Belief makes man into man

Belief makes man into man

Belief makes man into man, indeed, it makes man into a king. Since this is so, man’s basic duty is belief and supplication. Unbelief makes him into an extremely impotent beast.

Out of thousands of proofs of this matter, the differences in the ways animals and man come into the world are a clear indication and decisive proof. Yes, these differences show that humanity becomes humanity through belief. For when animals come into the world, they come complete in all points in accordance with their abilities as though having been perfected in another world; that is, they are sent. They learn all the conditions of their lives, their relationships with the universe, and the laws of life in either two hours or two days or two months, and become proficient in them. Animals like sparrows and bees acquire in twenty days the power to survive and proficiency in their actions that man only acquires in twenty years; that is, they are inspired with them. This means that the animals’ fundamental duty is not to be perfected through learning and progress by acquiring knowledge, nor to seek help and offer supplications through displaying their impotence, but in accordance with their abilities to work and act. Their duty is active worship.

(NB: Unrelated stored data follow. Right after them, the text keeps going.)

(* ===== verification/Serve.v ===== *)
(** * A connection over its life

    The rounds of drive_machine keep the history of the stream framed and make
    progress, so the event handler returns; a small service runs it. *)

From S2P Require Import Prelude Decimal Dispatch Conn Machine.


(** ** The parts of a round *)

Section laws.
Context {S : Type} {B : Backend S} {H : Handlers S} (cfg : conn_cfg) (P : Prop) (unsent : net S -> nat) `{!Lawful S P unsent}.

(** What the read side keeps while the rest of the connection is worked on. *)
Record keeps (s s' : net S) : Prop := {
  kp_unread : unread (cn s') = unread (cn s);
  kp_buf : buf_ok (cn s) -> buf_ok (cn s');
  kp_rbytes : rbytes (cn s') = rbytes (cn s);
  kp_protocol : c_protocol (cn s') = c_protocol (cn s);
  kp_transport : c_transport (cn s') = c_transport (cn s);
  kp_received : received s' = received s;
  kp_taken : taken s' = taken s;
  kp_reads : reads s' = reads s }.

#[global] Instance keeps_refl : Reflexive keeps.
Proof. intros s. by split. Qed.
#[global] Instance keeps_trans : Transitive keeps.
Proof. intros s1 s2 s3 [] []. split; (congruence || auto). Qed.

Lemma same_input_keeps s s' : same_input s s' -> keeps s s'.
Proof.
  intros (E & ? & ? & ?). split; try done.
  - by apply input_of_unread.
  - by apply input_of_ok.
  - unfold input_of in E. congruence.
  - unfold input_of in E. congruence.
  - unfold input_of in E. congruence.
Qed.

Ltac rstep :=
  first [nstep | match goal with |- runs _ (go _) _ _ => unfold go | |- runs _ stop _ _ => unfold stop end].
Ltac rsteps := repeat (rstep; cbv beta zeta delta [id]).
(** [keeps s s'] of an explicit [s']. *)
Ltac keep := apply same_input_keeps; done.
Ltac ktrans K := etrans; [|exact K]; first [done|keep].
Ltac kthen K := etrans; [exact K|]; first [done|keep].
Ltac kdone := split; [keep|done].

Lemma set_state_spec st s : st <> conn_max_state ->
  runs P (conn_set_state st) s (fun _ s' => keeps s s' /\ cn s' = (cn s) <| c_state := st |> /\ same_input s s').
Proof.
  intros Hst. unfold conn_set_state. apply runs_bind, runs_massert; [by rewrite bool_decide_false|]. rsteps.
  apply runs_when; [|intros E; apply bool_decide_eq_false in E; split; [done|]; split; [|done]].
  - intros _. rsteps. kdone.
  - apply dec_stable in E. destruct s as [c]. destruct c. simpl in *. by subst.
Qed.

Lemma with_back_spec f s : (match f (back s) with Ok _ => True | Abort => P | NoFuel => False end) ->
  runs P (with_back f) s (fun _ s' => keeps s s' /\ cn s' = cn s).
Proof. unfold with_back, runs. by destruct (f (back s)). Qed.

Lemma tcp_false c : c_transport c <> udp_transport -> IS_UDP (c_transport c) = false.
Proof. intros. unfold IS_UDP. by apply bool_decide_false. Qed.

(** The modes depend on these fields only. *)
Definition mode_fields (c : conn) := (c_state c, write_and_go c, rlbytes c, sbytes c, ritem c).
Lemma mode_of_fields c c' : mode_fields c = mode_fields c' -> mode_of c = mode_of c'.
Proof. unfold mode_fields, mode_of. by intros [= -> -> -> -> _]. Qed.

#[global] Instance same_input_refl : Reflexive (@same_input S).
Proof. by intros s. Qed.
#[global] Instance same_input_trans : Transitive (@same_input S).
Proof. intros s1 s2 s3 (? & ? & ? & ?) (? & ? & ? & ?). split_and!; congruence. Qed.
Lemma same_input_transport (s s' : net S) : same_input s s' -> c_transport (cn s') = c_transport (cn s).
Proof. intros [E _]. unfold input_of in E. congruence. Qed.

Lemma grow_msglist_spec (s : net S) : runs P grow_msglist s (fun _ s' => same_input s s' /\ mode_fields (cn s') = mode_fields (cn s) /\ iovused (cn s') = iovused (cn s)).
Proof.
  unfold grow_msglist. rsteps. case_decide; rsteps; [|split; [done|done]]. destruct (List.hd mem_after _); rsteps; (split; done).
Qed.

Lemma add_msghdr_spec n (s : net S) : c_transport (cn s) <> udp_transport ->
  runs P (add_msghdr_n cfg (Datatypes.S n)) s (fun _ s' => same_input s s' /\ mode_fields (cn s') = mode_fields (cn s) /\ iovused (cn s') = iovused (cn s)).
Proof.
  intros Ht. simpl. apply runs_bind. eapply runs_mono; [apply grow_msglist_spec|]. intros ok s1 (K & E & U).
  destruct ok; [|by apply runs_ret]. unfold start_msg. rsteps. simpl.
  rewrite tcp_false by (by rewrite (same_input_transport _ _ K)). apply runs_ret. split; [kthen K|]. simpl. split; [exact E|exact U].
Qed.

Lemma ensure_iov_spec (s : net S) : runs P ensure_iov_space s (fun _ s' => same_input s s' /\ mode_fields (cn s') = mode_fields (cn s) /\ iovused (cn s') = iovused (cn s)).
Proof.
  unfold ensure_iov_space. rsteps. case_decide; rsteps; [|split; [done|done]]. destruct (List.hd mem_after _); rsteps; (split; done).
Qed.

Lemma add_iov_spec buf len (s : net S) : c_transport (cn s) <> udp_transport ->
  runs P (add_iov cfg buf len) s (fun r s' => same_input s s' /\ mode_fields (cn s') = mode_fields (cn s) /\
    (r = 0 -> iovused (cn s') = iovused (cn s) + 1)).
Proof.
  intros Ht. unfold Conn.add_iov. rsteps. rewrite tcp_false by done. rsteps.
  apply (runs_mono _ _ _ (fun _ s' => same_input s s' /\ mode_fields (cn s') = mode_fields (cn s) /\ iovused (cn s') = iovused (cn s))).
  - case_decide; [|by apply runs_ret]. apply runs_bind. eapply runs_mono; [by apply add_msghdr_spec|]. intros r s1 K. by apply runs_ret.
  - intros _ s1 (K1 & E1 & U1). apply runs_bind. eapply runs_mono; [apply ensure_iov_spec|]. intros r s2 (K2 & E2 & U2).
    assert (same_input s s2 /\ mode_fields (cn s2) = mode_fields (cn s)) as [K E] by (split; [by etrans|congruence]).
    case_decide; [by apply runs_ret|]. unfold push_iov. rsteps. split; [kthen K|]. split; [done|]. simpl. intros _. congruence.
Qed.

(** Where a simple answer leaves the connection. *)
Definition answered (c c' : conn) : Prop :=
  (c_state c' = conn_new_cmd \/ (c_state c' = conn_write /\ write_and_go c' = conn_new_cmd)) /\
  rlbytes c' = rlbytes c /\ sbytes c' = sbytes c.

Lemma out_string_spec str (s : net S) : c_transport (cn s) <> udp_transport ->
  runs P (out_string cfg str) s (fun _ s' => same_input s s' /\ answered (cn s) (cn s')).
Proof.
  intros Ht. unfold Conn.out_string. rsteps. destruct (noreply (cn s)).
  - rsteps. eapply runs_mono; [by apply set_state_spec|]. intros _ s' (_ & E & K). split; [ktrans K|].
    rewrite E. split; [by left|done].
  - rsteps. eapply runs_mono; [by apply add_msghdr_spec|]. intros r s1 (K1 & E1 & _). rsteps.
    eapply runs_mono; [by apply set_state_spec|]. intros _ s2 (_ & E2 & K2). rsteps.
    split; [transitivity s1; [ktrans K1|]; transitivity s2; [ktrans K2|done]|].
    unfold mode_fields in E1. simpl in E1. injection E1 as E1 _ E3 E4 _.
    split; [right; simpl; rewrite E2; done|]. simpl. rewrite E2. simpl. done.
Qed.

Lemma out_of_memory_spec str (s : net S) : c_transport (cn s) <> udp_transport -> c_protocol (cn s) = ascii_prot ->
  runs P (out_of_memory cfg str) s (fun _ s' => same_input s s' /\ answered (cn s) (cn s')).
Proof. intros Ht Hp. unfold out_of_memory. rsteps. rewrite Hp. rewrite decide_False by done. by apply out_string_spec. Qed.

Lemma answered_line c c' : answered c c' -> mode_of c' = MLine.
Proof. unfold mode_of. by intros [[-> |[-> ->]] _]. Qed.

(** Releasing items. *)
Lemma release_items_spec n s : runs P (release_items n) s (fun _ s' => keeps s s' /\ mode_fields (cn s') = mode_fields (cn s)).
Proof.
  revert s. induction n as [|n IH]; intros s; [by apply runs_ret|]. simpl. rsteps.
  destruct (item_slabbed (back s) _) eqn:E; [exact (lw_slabbed _ _ E)|]. apply runs_massert; [done|]. rsteps.
  eapply runs_mono; [apply with_back_spec, lw_remove|]. intros _ s1 [K E1]. rsteps.
  eapply runs_mono; [apply IH|]. intros _ s2 [K2 E2]. split; [transitivity s1; [exact K|ktrans K2]|]. rewrite E2. unfold mode_fields. simpl. by rewrite E1.
Qed.

Lemma release_suffixes_spec n s : runs P (release_suffixes n) s (fun _ s' => keeps s s' /\ mode_fields (cn s') = mode_fields (cn s)).
Proof.
  revert s. induction n as [|n IH]; intros s; [by apply runs_ret|]. simpl. rsteps.
  eapply runs_mono; [by apply with_back_spec|]. intros _ s1 [K E1]. rsteps.
  eapply runs_mono; [apply IH|]. intros _ s2 [K2 E2]. split; [transitivity s1; [exact K|ktrans K2]|]. rewrite E2. unfold mode_fields. simpl. by rewrite E1.
Qed.

Lemma release_item_spec s : runs P release_item s (fun _ s' => keeps s s' /\ mode_fields (cn s') = mode_fields (cn s)).
Proof.
  unfold release_item. rsteps. case_decide; [by apply runs_ret|]. rsteps.
  eapply runs_mono; [apply with_back_spec, lw_remove|]. intros _ s1 [K E1]. rsteps.
  split; [kthen K|]. unfold mode_fields. simpl. by rewrite E1.
Qed.

Lemma conn_release_items_spec s : runs P conn_release_items s (fun _ s' => keeps s s' /\ mode_fields (cn s') = mode_fields (cn s)).
Proof.
  unfold conn_release_items. apply runs_bind. eapply runs_mono; [apply release_item_spec|]. intros _ s1 [K1 E1]. rsteps.
  eapply runs_mono; [apply release_items_spec|]. intros _ s2 [K2 E2]. rsteps.
  eapply runs_mono; [apply release_suffixes_spec|]. intros _ s3 [K3 E3]. rsteps.
  split; [|unfold mode_fields in *; simpl; congruence]. transitivity s1; [done|]. transitivity s2; [done|]. kthen K3.
Qed.

Lemma conn_close_spec s : c_transport (cn s) <> udp_transport ->
  runs P conn_close s (fun _ s' => keeps s s' /\ c_state (cn s') = conn_closed).
Proof.
  intros Ht. unfold conn_close, conn_cleanup. rsteps.
  eapply runs_mono; [apply conn_release_items_spec|]. intros _ s1 [K1 E1]. rsteps. simpl.
  rewrite tcp_false by (by rewrite (kp_transport _ _ K1)). apply runs_when; [done|]. intros _. rsteps.
  eapply runs_mono; [by apply set_state_spec|]. intros _ s2 (K2 & E2 & _). rsteps.
  split; [transitivity s1; [ktrans K1|]; transitivity s2; [ktrans K2|keep]|simpl; by rewrite E2].
Qed.

(** ** What a round does *)

Definition runnable (c : conn) : Prop :=
  match c_state c with conn_listening | conn_closed | conn_max_state => False | _ => True end.

(** The bytes still to be taken, and how far a state is from the end of a request. *)
Definition todo (s : net S) : nat := (length (unread (cn s)) + pending_bytes (reads s))%nat.
Definition rank (c : conn) : nat :=
  match c_state c with
  | conn_read => 6 | conn_parse_cmd => 5 | conn_nread => 4 | conn_write | conn_mwrite => 3
  | conn_swallow => 2 | conn_new_cmd | conn_waiting => 1 | _ => 0
  end.
Definition unbuilt (c : conn) : nat := if decide (c_state c = conn_write /\ iovused c = 0) then 1 else 0.

Definition progress (n : Z) (s : net S) (n' : Z) (s' : net S) : Prop :=
  (Z.to_nat n' < Z.to_nat n)%nat \/
  (Z.to_nat n' = Z.to_nat n /\ ((todo s' < todo s)%nat \/
    (todo s' = todo s /\ ((rank (cn s') < rank (cn s))%nat \/
      (rank (cn s') = rank (cn s) /\ ((unbuilt (cn s') < unbuilt (cn s))%nat \/
        (unbuilt (cn s') = unbuilt (cn s) /\ (unsent s' < unsent s)%nat))))))).

Definition round_post (n : Z) (s : net S) (r : option Z) (s' : net S) : Prop :=
  machine_ok s' /\
  match r with
  | None => runnable (cn s') \/ c_state (cn s') = conn_closed
  | Some n' => runnable (cn s') /\ progress n s n' s'
  end.

Lemma ok_keeps s s' : machine_ok s -> keeps s s' -> framed (taken s) (mode_of (cn s')) ->
  (c_state (cn s') = conn_parse_cmd -> 0 < rbytes (cn s)) -> (c_state (cn s') = conn_nread -> in_item (ritem (cn s'))) ->
  (c_state (cn s') = conn_write -> go_state (write_and_go (cn s'))) -> machine_ok s'.
Proof.
  intros [Ht Ha Hb Hs Hf _ _ _] [] Hm Hp Hi Hg. split; rewrite ?kp_transport0, ?kp_protocol0, ?kp_taken0, ?kp_received0; auto.
  - by rewrite kp_unread0.
  - by rewrite kp_rbytes0.
Qed.

Lemma keeps_todo s s' : keeps s s' -> todo s' = todo s.
Proof. intros []. unfold todo. by rewrite kp_unread0, kp_reads0. Qed.

Lemma progress_rank n s s' : todo s' = todo s -> (rank (cn s') < rank (cn s))%nat -> progress n s n s'.
Proof. intros. right. split; [done|]. right. split; [done|]. by left. Qed.
Lemma progress_todo n s s' : (todo s' < todo s)%nat -> progress n s n s'.
Proof. intros. right. split; [done|]. by left. Qed.

(** A move to another state, of lower rank than the round began in. *)
Lemma move_from st (n : Z) s s1 s0 : machine_ok s1 -> keeps s1 s -> todo s1 = todo s0 ->
  runnable ((cn s) <| c_state := st |>) -> st <> conn_max_state -> st <> conn_nread ->
  framed (taken s1) (mode_of ((cn s) <| c_state := st |>)) ->
  (st = conn_parse_cmd -> 0 < rbytes (cn s1)) -> (st = conn_write -> go_state (write_and_go (cn s))) ->
  (rank ((cn s) <| c_state := st |>) < rank (cn s0))%nat ->
  runs P (conn_set_state st;; go n) s (round_post n s0).
Proof.
  intros Ok K Et Hr Hst Hnr Hf Hp Hg Hk. apply runs_bind. eapply runs_mono; [by apply set_state_spec|].
  intros _ s' (K' & E & _). rsteps. assert (keeps s1 s') as K2 by by transitivity s. split.
  - apply (ok_keeps s1); rewrite ?E; simpl; auto; done.
  - split; [by rewrite E|]. apply progress_rank; [|by rewrite E]. rewrite <- Et. by apply keeps_todo.
Qed.

Lemma move_to st (n : Z) s s0 : machine_ok s0 -> keeps s0 s -> runnable ((cn s) <| c_state := st |>) -> st <> conn_max_state -> st <> conn_nread ->
  framed (taken s0) (mode_of ((cn s) <| c_state := st |>)) ->
  (st = conn_parse_cmd -> 0 < rbytes (cn s0)) -> (st = conn_write -> go_state (write_and_go (cn s))) ->
  (rank ((cn s) <| c_state := st |>) < rank (cn s0))%nat ->
  runs P (conn_set_state st;; go n) s (round_post n s0).
Proof. intros Ok K. by apply (move_from st n s s0 s0). Qed.
(** The fields a response consists of. *)
Definition lists (c : conn) :=
  (iov c, iov_id c, iovsize c, iovused c, (msglist c, msgsize c, msgused c, msgbytes c), c_transport c).
Definition wire (c : conn) := (lists c, wbuf c, wsize c).
Lemma resp_lists (s s' : net S) : lists (cn s') = lists (cn s) -> reallocs s' = reallocs s -> resp cfg s ->
  resp cfg s' /\ msgused (cn s') = msgused (cn s) /\ payload (cn s') = payload (cn s).
Proof.
  destruct s as [c], s' as [c']. destruct c, c'. unfold lists. simpl. intros E ->.
  injection E as -> -> -> -> -> -> -> -> ->. intros [M [] F]. repeat (split; try done).
Qed.
Lemma building_wire h k (s s' : net S) : wire (cn s') = wire (cn s) -> reallocs s' = reallocs s -> building h k s -> building h k s'.
Proof.
  unfold wire. rewrite !pair_equal_spec. intros [[El Ew] Es] Er [Rs ? ? ? ? ?]. destruct (resp_lists s s') as (? & Eu & Ep); [done|done|done|].
  split; rewrite ?Eu, ?Ep, ?Ew, ?Es; done.
Qed.

(** A connection that can build a response. *)
Record ready_to_write (s : net S) : Prop := {
  rw_mem : mem_ok s;
  rw_arrays : arrays_ok (cn s);
  rw_size : Z.of_nat (length (wbuf (cn s))) = wsize (cn s) }.

Lemma covers_total buf len l : covers buf len l -> total l = len.
Proof. revert buf len. induction l as [|v l IH]; intros buf len; simpl; [done|]. intros (_ & _ & E%IH). lia. Qed.

Lemma building_iov P h k buf len (s : net S) : building h k s -> 0 <= len ->
  runs P (add_iov cfg buf len) s (fun _ s' => building h (k + len) s' /\ frame s s').
Proof using limits.
  intros [Rs Hu Hz Hr Hh (hd & body & Ep & C & Et)] Hlen. apply runs_weak. eapply runs_mono.
  { apply runs_leaves; [apply add_iov_frame|by apply add_iov_appends]. }
  intros r s' [(_ & R' & U' & T & new & Cn & E) F]. split; [|done]. destruct F as [F _].
  destruct (frame_fields _ _ F) as (Ew & Es & _). split; rewrite ?Ew, ?Es; try done. exists hd, (body ++ new). rewrite E, Ep, <- app_assoc. split_and!; try done.
  rewrite total_app, (covers_total _ _ _ Cn). lia.
Qed.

As for man, he needs to learn everything when he comes into the world; he is ignorant, and cannot even learn completely the conditions of life in twenty years. Indeed, he needs to go on learning till the end of his life. Also he is sent to the world in a most weak and impotent form, and can only rise to his feet in one or two years. Only in fifteen years can he distinguish between harm and benefit, and with the help of mankind’s experience attract things advantageous to him and avoid others that are harmful. This means that man’s innate duty is to be perfected through learning and to proclaim his worship of Allah and servitude to Him through supplication. That is to say, it is to know the answers of the questions: “Through whose compassion is my life so wisely administered in this way? Through whose generosity am I so kindly raised? Through whose graciousness am I so delicately nurtured and ministered to?” It is to beseech and supplicate the Provider of Needs through the tongue of impotence and poverty; it is to seek from Him. It is to fly to the high station of worship and servitude to Allah on the wings of impotence and poverty.

This means that man came to this world to be perfected by means of knowledge and supplication. In regard to his nature and abilities everything is tied to knowledge. And the foundation, source, light, and spirit of all true knowledge is knowledge of Allah, and its essence and basis is belief in Allah.

Furthermore, since man is subject to endless tribulations and afflicted with innumerable enemies despite his boundless impotence, and suffers from endless needs and has innumerable desires despite his boundless poverty, after belief, his fundamental innate duty is supplication (dua). As for supplication, it is the basis of worship of Allah and servitude to Him. In order to secure a desire or wish he cannot obtain, a child will either cry or ask for it, that is, he will supplicate through the tongue of his impotence either actively or verbally, and will be successful in securing it. In the same way, man is like a delicate, petted child in the world of living creatures. He has to either weep at the Court of the Most Merciful and Compassionate One through his weakness and impotence, or supplicate through his poverty and need, so that the things he wants may be made subject to him, or he may offer thanks for their being made so. Otherwise like a silly child who creates a fuss over a fly, saying: “With my own strength I subjugate things it is not possible to subjugate and things a thousand times more powerful, and I make them obey me through my own ideas and measures,” he displays ingratitude for the bounties. And just as this is contrary to man’s innate nature, so he makes himself deserving of severe punishment.